However, I used to love this course 'cause it had
large stretches of native California habitat in it
(vs. an entirely transformed, non-native landscape).

This is very unusual for golf courses in California.

But, this summer all those native spaces were razed and converted to vineyards.

Vineyards are crawling across California,
taking out so much of California's remaining, unique native habitats,
it is a serious source of habitat destruction.
For something we do not need to survive.

And who knows how much water they are using?

Yours truly doing fieldwork in California habitat.
Thinking deep thoughts.  =)

Therefore, I've decided will not drink California wine, pretty much as of now.

I'm sure this decision won't be felt by the wine industry,
but I cannot reward this behavior (by giving them my money)
and feel OK about how I'm living my life.

So, thank you, darling peeps, for letting me express this.
I feel better, now.




  1. I have missed your posts but then again I've hardly gotten out there with my camera myself lately... Lovely as ever. Thanks!

    1. d'aw, thanks. Yup, think I should be posting more now. Got my head wrapped around current work project, and birds are no longer breeding, so I am seeing the rest of the world now. =) xo

  2. So glad to hear that the drought hasn't defeated the colours and wildlife in your garden. And I gave a Whoop! when I saw the damselflies, then spotted that the first photo was of a couple becoming romantically entangled (I have to admit, odo love isn't that romantic). The species looks a bit similar to our Common Blue, but I have no knowledge of American odes. I echo your sentiments regarding the golf course - to rip out natural habitat and replace it with any kind of crop seems rather crass. It may only be a drop in the wine lake, but we will stand shoulder to shoulder with you and your embargo (well, I say 'shoulder to shoulder', we may have to stand on a box to manage that!).

    1. =) I didn't mention it, but I unknowingly stumbled upon the modern equivalent of Studio 54's back rooms in the 70s. LOTS of odo action in that little patch of sunny Lukens Lake beach. I'm sure I blushed. =)

      Ah, THANK you for that re: California wines. =) Lovely of you to do that.

      Yeah, shoulder-to-shoulder can be in spirit, and often is. =) You are 10 feet tall in the Quality Writing & Blog Posts department, even if writing while laying on the floor on your tummy.

  3. I appreciate that you vote with your dollars---I wish more people did!

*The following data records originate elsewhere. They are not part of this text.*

Lemma balanced_nil : balanced [].
Proof. done. Qed.
Lemma balanced_app l m : balanced l -> balanced m -> balanced (l ++ m).
Proof. intros Hl Hm m' d Hd. by rewrite <-app_assoc, Hl, Hm. Qed.
Lemma balanced_cons t l : flat_token t = true -> balanced l -> balanced (t :: l).
Proof. intros Ht Hl m d Hd. cbn. rewrite <-(Hl m d Hd). by destruct t. Qed.
Lemma balanced_group t u l : closes_with t u = true -> balanced l -> balanced (t :: l ++ [u]).
Proof.
  intros Ht Hl m d Hd. rewrite <-app_comm_cons, <-app_assoc.
  assert (H : arrow_in (t :: l ++ [u] ++ m) d = arrow_in ([u] ++ m) (d + 1)).
  { rewrite <-(Hl ([u] ++ m) (d + 1)%Z) by lia. by destruct t; try discriminate Ht. }
  rewrite H. replace d with (d + 1 - 1)%Z at 2 by lia. cbn. destruct (Z.eqb_spec (d + 1 - 1) 0); [lia|].
  destruct t; try discriminate Ht; destruct u; first [discriminate Ht|reflexivity].
Qed.
Lemma balanced_parens b l : balanced l -> balanced (parens b l).
Proof. intros. destruct b; [by apply balanced_group|done]. Qed.
Lemma balanced_commas {A} (f : A -> list cf_token) l : Forall (fun x => balanced (f x)) l -> balanced (commas (map f l)).
Proof.
  induction 1 as [|x l Hx Hl IH]; [done|]. cbn [map commas]. destruct (map f l); [done|].
  apply balanced_app; [done|]. by apply balanced_cons.
Qed.
Lemma balanced_segments path : balanced (segments path).
Proof. unfold segments. induction path; [done|]. by do 2 (apply balanced_cons; [done|]). Qed.
Lemma balanced_binary o sp : balanced (binary_tokens o sp).
Proof. destruct o, sp; repeat (apply balanced_cons; [done|]); done. Qed.
#[local] Hint Resolve balanced_nil balanced_app balanced_parens balanced_commas balanced_segments balanced_binary : core.

Lemma wtokens_balanced w : balanced (wtokens w).
Proof.
  induction w as [[|[]| | |]| | | |es IH|ps IH|c path args IH|o IHo i IHi|o IHo args IH|o IHo k ?|o IHo k ? args IH
                 |e IHe op|op e IHe|e IHe|[] e IHe|l IHl o sp r IHr|c IHc t IHt e IHe|l IHl [] r IHr];
    try destruct k; try destruct op;
    try first [apply list_all_Forall in IH | pairs_forall (fun w => balanced (wtokens w)) ps IH];
    cbn [wtokens literal_token step_token access_token not_token elvis_token];
    repeat first [done | by auto | apply balanced_app | apply balanced_cons; [done|] | apply balanced_group; [done|]].
  apply balanced_commas. eapply Forall_impl; [exact IH|].
  intros [[[] key] v] Hv; by do 2 (apply balanced_cons; [done|]).
Qed.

It's terrible how native habitats (and the creatures that dwell there) are being destroyed!

    Love the photos, as always, and congrats on spotting your rare quail.

  4. PS---I meant to say if you want drought tolerant (very!!) , plant agastache in all it's forms. Bee and hummingbird magnets and they HATE water!

  5. Replies
    1. Aw, thanks!!! I love your avatar, rockstar. =) xoxoxoxo

  6. Whenever we're driving through newly planted vineyards (roadsides along Hwy 101 has been going gangbusters the past 5-10 years - Paso Robles anyone?), I like to joke that we're entering "Jesus Country" - turning precious water into overflowing cheap wine. The amount of H20 needed for golf courses also turns my stomach, not to mention the ton of pesticides needed to maintain the pristine green. In the mean time, our residential water rates have tripled. Tripled!

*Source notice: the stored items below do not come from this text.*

(* ===== verification/CfmlPrecedence.v ===== *)
(** * CfmlPrecedence: the parser reads back what is written

    Precedence and associativity of every operator: the parser of expressions
    turns the tokens of a written expression into the tree it stands for. *)

From Stdlib Require Import Strings.Ascii.
From stdpp Require Import base list numbers strings.
From S2P Require Import Prelude Text Float64 Value QoqLexer CfmlLexer CfmlLexerFacts CfmlRoundtrip CfmlNames.
From S2P Require Import CfmlNamesFacts CfmlAst CfmlParser CfmlParserTotal CfmlWritten CfmlReading.
Local Open Scope nat_scope.
Local Open Scope st_scope.

Section Precedence.
Context {U : Unicode} {B : Type} (tokens : list token_with_loc) (raws : list (N * str)).
Context (parse_block : ST pstate cf_parse_error B).
Context (sub_parse : str -> outcome cf_parse_error (option (cf_expr B))).
Context (Hshort : (Z.of_nat (length tokens) <= MAX_CHAIN_TERMS)%Z).

Abbreviation parsing := (ST pstate cf_parse_error).
Abbreviation expr := (cf_expr B).
Local Notation gives := (gives (tokens := tokens)).
Local Notation ahead := (ahead (tokens := tokens)).
Local Notation spine := (spine (tokens := tokens)).
Local Notation parser_at := (parser_at (tokens := tokens) raws parse_block sub_parse).

(** Each entry reads what is written at its level. *)
Record entries_read (n : nat) (r : entries (B := B)) : Prop := {
  read_expression : forall w rest, writable w -> S (nesting w) <= n -> stops 0 rest ->
    gives (r_expression r) (denotes w) (wtokens w) rest (S (nesting w));
  read_unary : forall w rest, writable w -> S (nesting_at 14 w) <= n -> stops 14 rest ->
    gives (r_unary r) (denotes w) (wtokens_at 14 w) rest (nesting_at 14 w);
  read_not : forall w rest, writable w -> S (nesting_at 6 w) <= n -> stops 6 rest ->
    gives (r_not r) (denotes w) (wtokens_at 6 w) rest (nesting_at 6 w);
  read_key : forall key rest, str_is_ascii key.2 = true -> 1 <= n -> stops 0 rest ->
    gives (r_ternary r) (key_denotes key) [key_token key] rest 0;
}.

Section Layer.
Context (r : entries (B := B)) (n : nat).
Context (Hread : entries_read n r).

(** ** Arguments *)

Definition separator (t : cf_token) : Prop := t = TkComma \/ t = TkRParen.

Lemma gives_argument w t rest d : writable w -> S (nesting w) <= n -> S (nesting w) <= d -> separator t ->
  gives (parse_argument tokens raws r) (fun c => exists e, c = (None, e, false) /\ denotes w e) (wtokens w) (t :: rest) d.
Proof.
  intros Hw Hn Hd Ht. destruct (wtokens_begin w) as (t0 & l0 & j & El & Hj & _).
  pose proof (wtokens_calm w Hw) as [Hc1 Hc2]. specialize (Hc1 t rest ltac:(by destruct Ht as [-> | ->])).
  unfold parse_argument. eapply gives_stay.
  { rewrite El. apply gives_no_match; [done|]. intros ->. done. }
  intros ? ->. cbv beta match. apply (gives_test _ false).
  { intros s Hs. unfold paren_named. rewrite !(ahead_peek s _ _ Hs). rewrite El in *. cbn [app nth] in *.
    destruct (decide (t0 = TkLParen)) as [->|Hne]; [|by rewrite bool_decide_false].
    specialize (Hc2 l0 eq_refl t rest ltac:(by destruct Ht as [-> | ->])).
    change (nth 2 (TkLParen :: l0 ++ t :: rest) TkEof) with (nth 1 (l0 ++ t :: rest) TkEof) in *.
    cbn [nth] in *. rewrite Hc2. by rewrite andb_false_r. }
  apply (gives_test _ false).
  { intros s Hs. rewrite !(ahead_peek s _ _ Hs), Hc1. by rewrite andb_false_r. }
  apply (gives_test _ false).
  { intros s Hs. unfold is_dynamic_named_arg. rewrite !(ahead_peek s _ _ Hs), Hc1. rewrite El. cbn [app nth].
    destruct t0; try done. }
  rewrite <-(app_nil_r (wtokens w)). eapply gives_bind.
  - eapply gives_depth; [apply (read_expression n r Hread); [done..|]|done]. exists t, rest. split; [done|]. by destruct Ht as [-> | ->]; cbn.
  - intros e He. apply gives_ret. eauto.
Qed.

Lemma maxes_cons x l : maxes (x :: l) = Nat.max x (maxes l).
Proof. done. Qed.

    ps - Thanks to your inspiration, I submitted a few photos into this year's local county fair. No ribbons, but it was a huge step for me.

    1. Oh, Katie, I'm so PROUD of you for entering your photos to the fair!! Just getting that done is MAJOR, as you say. Congratulations. =) Gold stars galore. =) And, btw, the level of competition is HIGHLY variable, county to county, and of course anything with the word judge (as in judging photos) is subjective. =)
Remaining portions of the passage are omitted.